During the first two weeks of this course, we have begun looking at ways to rhetorically analyze different texts. We have discussed and read about audience and purpose on the Web, and we have begun looking at the ways that different authors craft text to suit audience(s) and purpose(s).
For example, Hardison has pointed out that Darwin used a variety of techniques to create poetic language, which made his writing accessible to both scientists and humanists. One poetic technique was the use of 'flowery' adjectives, such as "exquisite" or "beautiful." Halliday showed how the new/old information presented in Darwin's final two paragraphs of Origin of the Species helped to make the new theory acceptable to his contemporaries by grounding it within what was already accepted as truth.

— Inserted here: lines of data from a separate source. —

(** * voice-to-text: a shallow embedding of [src/voice-to-text/index.ts]

    The extension records microphone audio with an external capture process,
    waits for the output file, and uploads it to a transcription endpoint.
    This development embeds the exported helpers ([loadConfig], [saveConfig],
    [buildFfmpegArgs], [waitForFile], [transcribeFile]) and the orchestration
    closure (the [recording] / [transcribing] pair with its handlers), and
    proves the properties the specification states about them.

    Conventions
    - a JavaScript string is its sequence of UTF-16 code units ([list N]);
    - code that can throw returns [Result]; a [try]/[catch] is a match on it;
    - effects ([ctx.ui] calls, process control, file and network access) are
      recorded in traces, and what the environment answers at a suspension
      point is an argument of the step that resumes there. *)

From Stdlib Require Import ZArith NArith List String Ascii Bool Lia.
Import ListNotations.

Set Implicit Arguments.
Set Warnings "-register-all".

(** ** Runtime substrate: strings *)

Module JS.

(** A string value: UTF-16 code units. *)
Definition jsstring := list N.

(** An ASCII literal of the source text. *)
Definition js (s : string) : jsstring :=
  map N_of_ascii (list_ascii_of_string s).

Definition str_eqb (a b : jsstring) : bool :=
  if list_eq_dec N.eq_dec a b then true else false.

(** Truthiness of a string: every string but the empty one. *)
Definition truthy (s : jsstring) : bool :=
  match s with [] => false | _ :: _ => true end.

(** [WhiteSpace] and [LineTerminator] code points, the set that
    [String.prototype.trim] strips. *)
Definition is_whitespace (c : N) : bool :=
  ((9 <=? c) && (c <=? 13)      (* TAB, LF, VT, FF, CR *)
   || (c =? 32)                 (* SP *)
   || (c =? 160)                (* NBSP *)
   || (c =? 5760)               (* U+1680 *)
   || ((8192 <=? c) && (c <=? 8202))  (* U+2000 .. U+200A *)
   || (c =? 8232) || (c =? 8233)      (* LS, PS *)
   || (c =? 8239) || (c =? 8287)      (* U+202F, U+205F *)
   || (c =? 12288)              (* U+3000 *)
   || (c =? 65279))%N.          (* ZWNBSP *)

Fixpoint trimStart (s : jsstring) : jsstring :=
  match s with
  | c :: r => if is_whitespace c then trimStart r else s
  | [] => []
  end.

Definition trimEnd (s : jsstring) : jsstring := rev (trimStart (rev s)).

Definition trim (s : jsstring) : jsstring := trimEnd (trimStart s).

Fixpoint startsWith (s pre : jsstring) : bool :=
  match pre, s with
  | [], _ => true
  | p :: pre', c :: s' => (p =? c)%N && startsWith s' pre'
  | _ :: _, [] => false
  end.

(** [s.includes(sub)]. *)
Fixpoint includes (s sub : jsstring) : bool :=
  startsWith s sub ||
  match s with
  | [] => false
  | _ :: r => includes r sub
  end.

(** Lower-casing of the letters A-Z.  [toLowerCase] is only ever compared
    with the literal "model"; no code unit outside A-Z lower-cases to one
    of its letters. *)
Definition lower_unit (c : N) : N :=
  if ((65 <=? c) && (c <=? 90))%N then (c + 32)%N else c.

Definition toLowerCase (s : jsstring) : jsstring := map lower_unit s.

(** Decimal digits of a non-negative integer, as [Number::toString] prints
    an integral value below 10^21. *)
Definition digit (d : N) : N := (48 + d)%N.

Fixpoint digits_fuel (fuel : nat) (n : N) (acc : jsstring) : jsstring :=
  match fuel with
  | O => acc
  | S f =>
      let acc' := digit (n mod 10) :: acc in
      if (n <? 10)%N then acc' else digits_fuel f (n / 10)%N acc'
  end.

Definition N_toString (n : N) : jsstring :=
  digits_fuel (S (N.to_nat (N.log2 n))) n [].

(** The outcome of code that may throw; the payload of [Throw] is the
    message of the error. *)
Inductive Result (A : Type) : Type :=
| Ok (a : A)
| Throw (message : jsstring).
Arguments Ok {A} a.
Arguments Throw {A} message.

(** Sequencing: a throw skips the rest of the block. *)
Definition bind {A B : Type} (r : Result A) (k : A -> Result B) : Result B :=
  match r with
  | Ok a => k a
  | Throw e => Throw e
  end.


(** *** JSON values

    A number is kept as the literal that denotes it: its IEEE-754 value is
    not interpreted.  An object is its own properties in creation order,
    one entry per key. *)
Inductive json : Type :=
| JNull
| JBool (b : bool)
| JNumber (literal : jsstring)
| JString (s : jsstring)
| JArray (elems : list json)
| JObject (props : list (jsstring * json)).

(** [CreateDataProperty]: overwrite in place, or append. *)
Fixpoint set_prop (k : jsstring) (v : json) (props : list (jsstring * json))
  : list (jsstring * json) :=
  match props with
  | [] => [(k, v)]
  | (k', v') :: r =>
      if str_eqb k k' then (k, v) :: r else (k', v') :: set_prop k v r
  end.

Fixpoint lookup_prop (k : jsstring) (props : list (jsstring * json))
  : option json :=
  match props with
  | [] => None
  | (k', v) :: r => if str_eqb k k' then Some v else lookup_prop k r
  end.

Definition is_digit (c : N) : bool := ((48 <=? c) && (c <=? 57))%N.

Fixpoint decimal_value (s : jsstring) (acc : N) : N :=
  match s with
  | [] => acc
  | c :: r => decimal_value r (10 * acc + (c - 48))%N
  end.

Hardison pointed to Darwin's use (or lack thereof) of citations to give credit to other researchers, and in our own investigations of Watson and Crick we, too, found that citations showed the researcher's deference to some researchers and total dismissal of other previous models. Halloran also points to Watson and Crick's use of references in his rhetorical analysis of their "A Structure for DNA." For example, Halloran analyzes the cross-textual citations within the three articles published together in Nature and he shows how Watson and Crick used passive voice in order to avoid citing the work of Chargaff.
In a short (2 - 3 page, 12 point, doubled-spaced) essay, explore the application of rhetorical analysis to different texts.
You can approach this task in a number of ways. You might work from the texts we've read to show how rhetorical analysis can make us better understand what choices a writer has made in developing an argument/putting forth a theory. You might describe your own experiences (or lack thereof) with rhetorical analysis--for example, have you considered language choice in building arguments/putting forth theories? You could actually conduct a mini-rhetorical analysis of one of the texts we've read (especially Hardison or Halloran).
Feel free to take a direction in your writing that sparked your interest from the readings/class discussions. Remember, you are writing the essay for an academic audience (an instructor in the humanities), who will be looking both at formal features of your text (e.g., spelling) as well as issues related to your theme including development of an argument/thesis.